Orange County football has the usual high number of tight league races happening this season. League rivalries are about as good as they’ve ever been.
Enjoy them now, because most of these league rivalries are very unlikely to be around next season.
They could continue as nonleague games, but it’s more fun when a playoff berth or a league championship is at stake.
Orange County high schools agreed this past spring to reassemble its football leagues and conferences after this season. With the exception of the Trinity League teams, all of the Orange County 11-player football teams will placed into one basket. CalPreps’ ratings will be used to place teams into leagues. This is a football-only plan. League and conference memberships will be different for other sports.
If the 2023 football season was over, what would the leagues look like in 2024?
Let’s do this … but first a couple of items to know …
Again, the Trinity League is excluded. The four football teams with the top ratings by CalPreps will be in one league, then there will be 10 six-team leagues, and the bottom five teams in one league.
The league names have not been finalized, so the working titles are Orange County Football Conference A (OCFC A) and Orange County Football Conference B (OCFC B),etc. For this exercise, we’re going with “leagues.”

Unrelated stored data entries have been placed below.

Fixpoint print_wide_loop (fuel : nat) (utf8 : bool) (ws : nat -> outcome Z) (wf : W * FILE) (k : nat) (i p : Z) : outcome (W * FILE) :=
  match fuel with
  | O => Undef
  | S fuel =>
      if i <? u32 p then
        let* c := ws k in
        if nz c then
          let* mb := to_bytes utf8 c in
          if i + Z.of_nat (length mb) <=? u64 p then
            let* wf := out wf mb in print_wide_loop fuel utf8 ws wf (S k) (i + Z.of_nat (length mb)) p
          else Ok wf
        else Ok wf
      else Ok wf
  end.

(** [case 'C'] and [case 'S']; the new value of [l]. *)
Definition print_wide (utf8 : bool) (wf : W * FILE) (m : mem) (ws : nat -> outcome Z) (p w fl : Z) : outcome (W * FILE * Z) :=
  let fuel := S (fuel_of m) in
  let* i := wide_length fuel utf8 ws 0 0 p in
  if INT_MAX <? i then Err EOVERFLOW
  else
    let p := i in
    let* wf := pad wf 32 w p fl in
    let* wf := print_wide_loop fuel utf8 ws wf 0 0 p in
    let* wf := pad wf 32 w p (Z.lxor fl LEFT_ADJ) in
    Ok (wf, if p <? w then w else p).

(** The device, the stream, the memory, the returned value and [errno], if it is set. *)
Definition result : Type := W * FILE * mem * Z * option Z.

(** What a directive does to them: the new value of [l], or the error it ends with. *)
Definition perform (utf8 : bool) (wf : W * FILE) (m : mem) (d : directive) (x cnt : Z) : outcome (W * FILE * mem * Z) :=
  if letter d =? 110 then let* m := to_outcome (store_count m (ps d) x cnt) in Ok (wf, m, 0)
  else if letter d =? 67 then let* (wf, l) := print_wide utf8 wf m (wide_one x) (-1) (w d) (flags_of d) in Ok (wf, m, l)
  else if letter d =? 83 then let* (wf, l) := print_wide utf8 wf m (wide_at m x) (p d) (w d) (flags_of d) in Ok (wf, m, l)
  else
    let* r := convert m d x in
    let* (wf, l) := print_field wf r (w d) cnt in Ok (wf, m, l).

Fixpoint printf_core (fuel : nat) (utf8 : bool) (wf : W * FILE) (m : mem) (q : pass) (cnt l : Z) : option result :=
  let fail e := Some (wf, m, -1, Some e) in
  match fuel with
  | O => None
  | S fuel =>
      if INT_MAX - cnt <? l then fail EOVERFLOW
      else
        let cnt := cnt + l in
        match s q with
        | [] => Some (wf, m, cnt, None)
        | _ =>
            let '(lit, rest) := literal (s q) in
            let l := Z.of_nat (length lit) in
            if INT_MAX - cnt <? l then fail EOVERFLOW
            else
              match out wf lit with
              | Ok wf =>
                  let q := set_s q rest in
                  if nz l then printf_core fuel utf8 wf m q cnt l
                  else
                    match (let* (d, q) := read_directive true q in
                           let* r := fetch true d q in
                           match r with Some (x, q) => Ok (d, x, q) | None => Undef end) with
                    | Ok (d, x, q) =>
                        match perform utf8 wf m d x cnt with
                        | Ok (wf, m, l) => printf_core fuel utf8 wf m q cnt l
                        | Err e => Some (wf, m, -1, Some e)
                        | Undef => None
                        end
                    | Err e => Some (wf, m, -1, Some e)
                    | Undef => None
                    end
              | _ => None
              end
        end
  end.

(** The state of a pass at its start. *)
Definition start (fmt ap : list Z) (types : list state) (args : list (option Z)) : pass :=
  {| s := fmt; ap := ap; l10n := false; nl_type := types; nl_arg := args |}.

(** The array [internal_buf] is at [internal], with any bytes [junk] in it. *)
Definition vfprintf (internal : Z) (junk : list Z) (utf8 : bool) (wf : W * FILE) (fmt : list Z) (m : mem) (ap : list Z) : option result :=
  match scan_format (start fmt ap (replicate (S NL_ARGMAX) BARE) (replicate (S NL_ARGMAX) None)) with
  | Undef => None
  | Err e => Some (wf, m, -1, Some e)
  | Ok (_, q) =>
      let '(w, f) := wf in
      let olderr := Z.land (flags f) F_ERR in
      let f := if mode f <? 1 then set_flags f (Z.land (flags f) (Z.lnot F_ERR)) else f in
      let saved := if nz (buf_size f) then 0 else buf f in
      let f0 := f in
      let f := if nz (buf_size f) then f
               else set_data (set_write (set_buf f internal 80) internal internal (internal + 80)) (write_bytes (data f) internal junk) in
      '(w, f, m, ret, err) ← printf_core (S (length fmt)) utf8 (w, f) m (start fmt (Format.ap q) (nl_type q) (nl_arg q)) 0 0;
      '(w, f, ret) ←
        (if nz saved then
           '(w, f, _) ← write w f [];
           let ret := if wpos f =? 0 then -1 else ret in
           Some (w, set_data (set_write (set_buf f saved 0) 0 0 0) (data f0), ret)
         else Some (w, f, ret));
      let ret := if has f F_ERR then -1 else ret in
      Some (w, raise f olderr, m, ret, err)
  end.
End printing.

(** ** What is printed *)
Section printed.
Context {W : Type} `{WriterLaws W} (fl0 : Z).

(** The stream holds [l], or an error occurred and it holds a part of [l]; [fl0] are the
    flags before. *)
Definition printed (wf : W * FILE) (l : list Z) : Prop :=
  (flags wf.2 = fl0 /\ stream wf.1 wf.2 l) \/
  (can_fail W /\ flags wf.2 = Z.lor fl0 F_ERR /\ exists k, stream wf.1 wf.2 (take k l)).

Context (Hwritable : nz (Z.land fl0 F_NOWR) = false) (Hclean : nz (Z.land fl0 F_ERR) = false).

Lemma take_shorter (k : nat) (l s : list Z) : exists k', take k l = take k' (l ++ s).
Proof.
  exists (k `min` length l)%nat. rewrite take_app_le by lia.
  destruct (Nat.le_ge_cases k (length l)); [by rewrite Nat.min_l|rewrite Nat.min_r, !take_ge by lia; done].
Qed.

Lemma printed_more wf l s : flags wf.2 = Z.lor fl0 F_ERR -> printed wf l -> printed wf (l ++ s).
Proof using Hclean.
  intros E [[E' _]|(Hcan & _ & k & Hk)].
  - exfalso. rewrite E in E'. assert (Hb : has (raise (set_flags (wf.2) fl0) F_ERR) F_ERR = true) by (by apply has_raise).
    unfold has, raise in Hb. cbn [flags set_flags] in Hb. rewrite E' in Hb. congruence.
  - right. split; [done|]. split; [done|]. destruct (take_shorter k l s) as [k' Ek]. exists k'. by rewrite <- Ek.
Qed.

Lemma out_ok wf l s : printed wf l -> exists wf', out wf s = Ok wf' /\ printed wf' (l ++ s).
Proof using Hwritable Hclean.
  intros Hp. destruct wf as [w f]. unfold out. destruct (has f F_ERR) eqn:He.
  - exists (w, f). split; [done|]. destruct Hp as [[E Hs]|(Hcan & E & Hs)]; [unfold has in He; cbn [snd] in E; rewrite E in He; congruence|].
    apply printed_more; [done|]. by right.
  - destruct Hp as [[E Hs]|(Hcan & E & Hs)].
    + cbn [fst snd] in E, Hs. assert (Hn : has f F_NOWR = false) by (unfold has; by rewrite E).
      destruct (fwritex_ok w s f l Hs Hn) as (w' & f' & n & -> & [(_ & (Hfl & _ & Hs') & _)|(_ & (Hcan & Hfl & _ & Hk))]).
      * exists (w', f'). split; [done|]. left. split; [cbn; congruence|done].
      * exists (w', f'). split; [done|]. right. split; [done|]. split; [cbn; congruence|done].
    + exfalso. pose proof (has_raise (set_flags f fl0) F_ERR ltac:(done)) as Hb. unfold has, raise in *. cbn [flags set_flags snd] in *.
      rewrite E in He. congruence.
Qed.

End printed.

Definition blanks (c n : Z) : list Z := replicate (Z.to_nat n) c.
Lemma length_blanks c n : Z.of_nat (length (blanks c n)) = Z.max 0 n.
Proof. unfold blanks. rewrite length_replicate. lia. Qed.
Lemma blanks_nonpos c n : n <= 0 -> blanks c n = [].
Proof. intros. unfold blanks. by replace (Z.to_nat n) with O by lia. Qed.
Lemma blanks_add c n k : 0 <= n -> 0 <= k -> blanks c (n + k) = blanks c n ++ blanks c k.
Proof. intros. unfold blanks. by rewrite Z2Nat.inj_add, replicate_add by lia. Qed.

Definition padding (c w l fl : Z) : list Z := if flag fl (Z.lor LEFT_ADJ ZERO_PAD) then [] else blanks c (w - l).

(** What is proved of the printing functions holds for every relation [P] between a stream
    and the text printed on it that [out] extends. *)
Section sink.
Context {W : Type} `{Writer W} (P : W * FILE -> list Z -> Prop).
Context (Hout : forall wf l s, P wf l -> exists wf', out wf s = Ok wf' /\ P wf' (l ++ s)).

Lemma pad_loop_ok fuel wf l c n : P wf l -> 0 <= n < Z.of_nat fuel ->
  exists wf', pad_loop fuel wf c n = Ok wf' /\ P wf' (l ++ blanks c n).
Proof using Hout.
  revert wf l n. induction fuel as [|fuel IH]; intros wf l n Hp Hn; [lia|]. cbn [pad_loop].
  destruct (Z.leb_spec 256 n).
  - destruct (Hout wf l (blanks c 256) Hp) as (wf1 & E1 & Hp1). change (replicate 256 c) with (blanks c 256). rewrite E1. cbn [bind].
    destruct (IH wf1 (l ++ blanks c 256) (n - 256) Hp1 ltac:(lia)) as (wf2 & E2 & Hp2). exists wf2. split; [done|].
    rewrite <- app_assoc in Hp2. replace n with (256 + (n - 256)) by lia. rewrite blanks_add by lia. done.
  - by apply Hout.
Qed.

Lemma pad_prints wf l c w n fl : P wf l -> exists wf', pad wf c w n fl = Ok wf' /\ P wf' (l ++ padding c w n fl).
Proof using Hout.
  intros Hp. unfold pad, padding. destruct (flag fl _); [exists wf; by rewrite app_nil_r|]. cbn [orb].
  destruct (Z.leb_spec w n); [exists wf; rewrite blanks_nonpos, app_nil_r by lia; done|]. apply pad_loop_ok; [done|lia].
Qed.
End sink.

(** ** A field, justified *)
Lemma flag_bit fl k : 0 <= k -> flag fl (2 ^ k) = Z.testbit fl k.
Proof.
  intros Hk. unfold flag. destruct (Z.testbit fl k) eqn:E.
  - apply nz_true. intros E0. apply (f_equal (fun z => Z.testbit z k)) in E0.
    rewrite Z.land_spec, E, Z.pow2_bits_true, Z.bits_0 in E0 by lia. done.
  - apply nz_false. apply Z.bits_inj'. intros i Hi. rewrite Z.land_spec, Z.bits_0. destruct (decide (i = k)) as [->|Hne]; [by rewrite E|].
    rewrite Z.pow2_bits_false by lia. by rewrite andb_false_r.
Qed.

Lemma flag_or fl a b : flag fl (Z.lor a b) = flag fl a || flag fl b.
Proof.
  unfold flag. rewrite Z.land_lor_distr_r. unfold nz. rewrite <- negb_andb. f_equal. apply Bool.eq_true_iff_eq.
  rewrite andb_true_iff, !Z.eqb_eq. apply Z.lor_eq_0_iff.
Qed.

Lemma flag_xor fl j k : 0 <= j -> 0 <= k -> flag (Z.lxor fl (2 ^ j)) (2 ^ k) = xorb (flag fl (2 ^ k)) (bool_decide (j = k)).
Proof.
  intros. rewrite !flag_bit, Z.lxor_spec by done. f_equal. case_bool_decide as E; [subst; by apply Z.pow2_bits_true|].
  apply Z.pow2_bits_false. lia.
Qed.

The previous two years of ratings will be used to place teams into leagues, weighted at 65 percent for the 2023 season and 35 percent weighted for the 2022 season.
Going into this week’s games, with rounded-off ratings totals, here are what the leagues would look like in 2024 (league members listed in alphabetical order):
League A: Edison, Los Alamitos, Mission Viejo, San Clemente.
League B: Corona del Mar, Newport Harbor, San Juan Hills, Tesoro, Villa Park, Yorba Linda.
League C: Capistrano Valley, Cypress, El Modena, Trabuco Hills, Tustin, Western.
League D: El Dorado, Foothill, Huntington Beach, La Habra, Laguna Beach, Laguna…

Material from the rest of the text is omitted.